Task to complete
The answer must be the full listing, restated word for word.

Listed entries
Fixpoint rd_putBatch (l : list (any_key O * T)) (pairs : list (string * string)) (s : redisKvStore) : redisKvStore * option error :=
  match l with
  | [] => rd_flushChunk pairs s
  | (k, v) :: l =>
      match marshalKeyValue k v with
      | Err err => (s, Some (ErrWrap "PutBatch could not marshal key/value" err))
      | Ok kv =>
          let pairs := pairs ++ [kv] in
          if (rd_BatchSize s <=? Z.of_nat (length pairs))%Z then
            match rd_flushChunk pairs s with
            | (s, Some err) => (s, Some (ErrWrap "failed to write batch to redis" err))
            | (s, None) => rd_putBatch l [] s
            end
          else rd_putBatch l pairs s
      end
  end.

(** [pkg/kvstore/redis.go:163-188] redisKvStore.PutBatch *)
Definition rd_PutBatch (mii : gmap (any_key O) T) (s : redisKvStore) : redisKvStore * option error :=
  rd_putBatch (enum mii_order mii) [] s.

(** [pkg/kvstore/redis.go:214-221] redisKvStore.EstimateSize *)
Definition rd_EstimateSize (s : redisKvStore) : redisKvStore * option Z :=
  match redis_DBSize (rd_client s) with
  | (r, Err _) => (rd_with s r, None)
  | (r, Ok size) => (rd_with s r, Some size)
  end.

(** [pkg/kvstore/redis.go:223-235] redisKvStore.Delete *)
Definition rd_Delete key (s : redisKvStore) : redisKvStore * option error :=
  match rd_key key with
  | Err err => (s, Some (ErrWrap "can not get key to delete value from redis" err))
  | Ok keyStr =>
      match redis_Del [keyStr] (rd_client s) with
      | (r, Err err) => (rd_with s r, Some (ErrWrap "can not delete value from redis store" err))
      | (r, Ok _) => (rd_with s r, None)
      end
  end.

(** [pkg/kvstore/redis.go:237-260] redisKvStore.DeleteBatch *)
Definition rd_DeleteBatch (keys : list (any_key O)) (s : redisKvStore) : redisKvStore * option error :=
  match cast_keys (λ err, ErrWrap "can not get key to delete value from redis" (ErrWrap "can not cast key to string" err)) keys with
  | Err err => (s, Some err)
  | Ok redisKeys =>
      match redis_Del redisKeys (rd_client s) with
      | (r, Err err) => (rd_with s r, Some (ErrWrap "can not delete values from redis store" err))
      | (r, Ok _) => (rd_with s r, None)
      end
  end.
End Redis.

Section Ddb.
Context {R : Type} `{!Repository R}.
(** [pkg/exec/backoff_tracked.go:38-45] TrackedBackOff.NextBackOff *)
Definition NextBackOff (ev : environment) (now : Z) (tracker : T) (b : TrackedBackOff) :
    TrackedBackOff * option Z :=
  if decide (0 < maxElapsedTime b ∧ Elapsed now tracker > maxElapsedTime b)%Z then (b, None)
  else
    let '(bo, next) := exp_NextBackOff ev (backOff b) in
    ({| backOff := bo; maxElapsedTime := maxElapsedTime b |}, next).

(** [pkg/exec/backoff_tracked.go:48-50] TrackedBackOff.Reset *)
Definition Reset (ev : environment) (b : TrackedBackOff) : TrackedBackOff :=
  {| backOff := exp_Reset ev (backOff b); maxElapsedTime := maxElapsedTime b |}.

(** [pkg/exec/executor_backoff.go:75-86] the variables the closures of Execute share *)
Record exec_state := {
  es_world : W;
  es_res : option A;
  es_err : option E;
  es_errType : ErrorType;
  es_attempts : Z;
  es_tracker : T;
  es_backoff : TrackedBackOff;
}.

Definition with_world (w : W) (s : exec_state) : exec_state :=
  {| es_world := w; es_res := es_res s; es_err := es_err s; es_errType := es_errType s;
     es_attempts := es_attempts s; es_tracker := es_tracker s; es_backoff := es_backoff s |}.

Definition with_tracker (t : T) (s : exec_state) : exec_state :=
  {| es_world := es_world s; es_res := es_res s; es_err := es_err s; es_errType := es_errType s;
     es_attempts := es_attempts s; es_tracker := t; es_backoff := es_backoff s |}.

Definition with_backoff (b : TrackedBackOff) (s : exec_state) : exec_state :=
  {| es_world := es_world s; es_res := es_res s; es_err := es_err s; es_errType := es_errType s;
     es_attempts := es_attempts s; es_tracker := es_tracker s; es_backoff := b |}.

Implicit Types (e : BackoffExecutor) (s : exec_state) (w : W).

(** The time the executor's clock shows. *)
Definition now_of e s : Z := Now (env e) (es_world s).

(** [pkg/exec/executor_backoff.go:113-132] the checks on a failed attempt *)
Fixpoint run_checks (now : Z) (cs : list ErrorChecker) (err : E) s : exec_state * op_result E :=
  match cs with
  | [] => (s, OpPermanent err)
  | check :: cs' =>
      let s := {| es_world := es_world s; es_res := es_res s; es_err := es_err s;
                  es_errType := check (es_res s) err; es_attempts := es_attempts s;
                  es_tracker := es_tracker s; es_backoff := es_backoff s |} in
      match es_errType s with
      | ErrorTypeOk => (with_tracker (OnSuccess (es_tracker s)) s, OpDone)
      | ErrorTypeRetryable => (with_tracker (OnError now (es_tracker s)) s, OpError err)
      | ErrorTypePermanent => (s, OpPermanent err)
      | ErrorTypeUnknown => run_checks now cs' err s
      end
  end.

Response to this task
Fixpoint rd_putBatch (l : list (any_key O * T)) (pairs : list (string * string)) (s : redisKvStore) : redisKvStore * option error :=
  match l with
  | [] => rd_flushChunk pairs s
  | (k, v) :: l =>
      match marshalKeyValue k v with
      | Err err => (s, Some (ErrWrap "PutBatch could not marshal key/value" err))
      | Ok kv =>
          let pairs := pairs ++ [kv] in
          if (rd_BatchSize s <=? Z.of_nat (length pairs))%Z then
            match rd_flushChunk pairs s with
            | (s, Some err) => (s, Some (ErrWrap "failed to write batch to redis" err))
            | (s, None) => rd_putBatch l [] s
            end
          else rd_putBatch l pairs s
      end
  end.

(** [pkg/kvstore/redis.go:163-188] redisKvStore.PutBatch *)
Definition rd_PutBatch (mii : gmap (any_key O) T) (s : redisKvStore) : redisKvStore * option error :=
  rd_putBatch (enum mii_order mii) [] s.

(** [pkg/kvstore/redis.go:214-221] redisKvStore.EstimateSize *)
Definition rd_EstimateSize (s : redisKvStore) : redisKvStore * option Z :=
  match redis_DBSize (rd_client s) with
  | (r, Err _) => (rd_with s r, None)
  | (r, Ok size) => (rd_with s r, Some size)
  end.

(** [pkg/kvstore/redis.go:223-235] redisKvStore.Delete *)
Definition rd_Delete key (s : redisKvStore) : redisKvStore * option error :=
  match rd_key key with
  | Err err => (s, Some (ErrWrap "can not get key to delete value from redis" err))
  | Ok keyStr =>
      match redis_Del [keyStr] (rd_client s) with
      | (r, Err err) => (rd_with s r, Some (ErrWrap "can not delete value from redis store" err))
      | (r, Ok _) => (rd_with s r, None)
      end
  end.

(** [pkg/kvstore/redis.go:237-260] redisKvStore.DeleteBatch *)
Definition rd_DeleteBatch (keys : list (any_key O)) (s : redisKvStore) : redisKvStore * option error :=
  match cast_keys (λ err, ErrWrap "can not get key to delete value from redis" (ErrWrap "can not cast key to string" err)) keys with
  | Err err => (s, Some err)
  | Ok redisKeys =>
      match redis_Del redisKeys (rd_client s) with
      | (r, Err err) => (rd_with s r, Some (ErrWrap "can not delete values from redis store" err))
      | (r, Ok _) => (rd_with s r, None)
      end
  end.
End Redis.

Section Ddb.
Context {R : Type} `{!Repository R}.
(** [pkg/exec/backoff_tracked.go:38-45] TrackedBackOff.NextBackOff *)
Definition NextBackOff (ev : environment) (now : Z) (tracker : T) (b : TrackedBackOff) :
    TrackedBackOff * option Z :=
  if decide (0 < maxElapsedTime b ∧ Elapsed now tracker > maxElapsedTime b)%Z then (b, None)
  else
    let '(bo, next) := exp_NextBackOff ev (backOff b) in
    ({| backOff := bo; maxElapsedTime := maxElapsedTime b |}, next).

(** [pkg/exec/backoff_tracked.go:48-50] TrackedBackOff.Reset *)
Definition Reset (ev : environment) (b : TrackedBackOff) : TrackedBackOff :=
  {| backOff := exp_Reset ev (backOff b); maxElapsedTime := maxElapsedTime b |}.

(** [pkg/exec/executor_backoff.go:75-86] the variables the closures of Execute share *)
Record exec_state := {
  es_world : W;
  es_res : option A;
  es_err : option E;
  es_errType : ErrorType;
  es_attempts : Z;
  es_tracker : T;
  es_backoff : TrackedBackOff;
}.

Definition with_world (w : W) (s : exec_state) : exec_state :=
  {| es_world := w; es_res := es_res s; es_err := es_err s; es_errType := es_errType s;
     es_attempts := es_attempts s; es_tracker := es_tracker s; es_backoff := es_backoff s |}.

Definition with_tracker (t : T) (s : exec_state) : exec_state :=
  {| es_world := es_world s; es_res := es_res s; es_err := es_err s; es_errType := es_errType s;
     es_attempts := es_attempts s; es_tracker := t; es_backoff := es_backoff s |}.

Definition with_backoff (b : TrackedBackOff) (s : exec_state) : exec_state :=
  {| es_world := es_world s; es_res := es_res s; es_err := es_err s; es_errType := es_errType s;
     es_attempts := es_attempts s; es_tracker := es_tracker s; es_backoff := b |}.

Implicit Types (e : BackoffExecutor) (s : exec_state) (w : W).

(** The time the executor's clock shows. *)
Definition now_of e s : Z := Now (env e) (es_world s).

(** [pkg/exec/executor_backoff.go:113-132] the checks on a failed attempt *)
Fixpoint run_checks (now : Z) (cs : list ErrorChecker) (err : E) s : exec_state * op_result E :=
  match cs with
  | [] => (s, OpPermanent err)
  | check :: cs' =>
      let s := {| es_world := es_world s; es_res := es_res s; es_err := es_err s;
                  es_errType := check (es_res s) err; es_attempts := es_attempts s;
                  es_tracker := es_tracker s; es_backoff := es_backoff s |} in
      match es_errType s with
      | ErrorTypeOk => (with_tracker (OnSuccess (es_tracker s)) s, OpDone)
      | ErrorTypeRetryable => (with_tracker (OnError now (es_tracker s)) s, OpError err)
      | ErrorTypePermanent => (s, OpPermanent err)
      | ErrorTypeUnknown => run_checks now cs' err s
      end
  end.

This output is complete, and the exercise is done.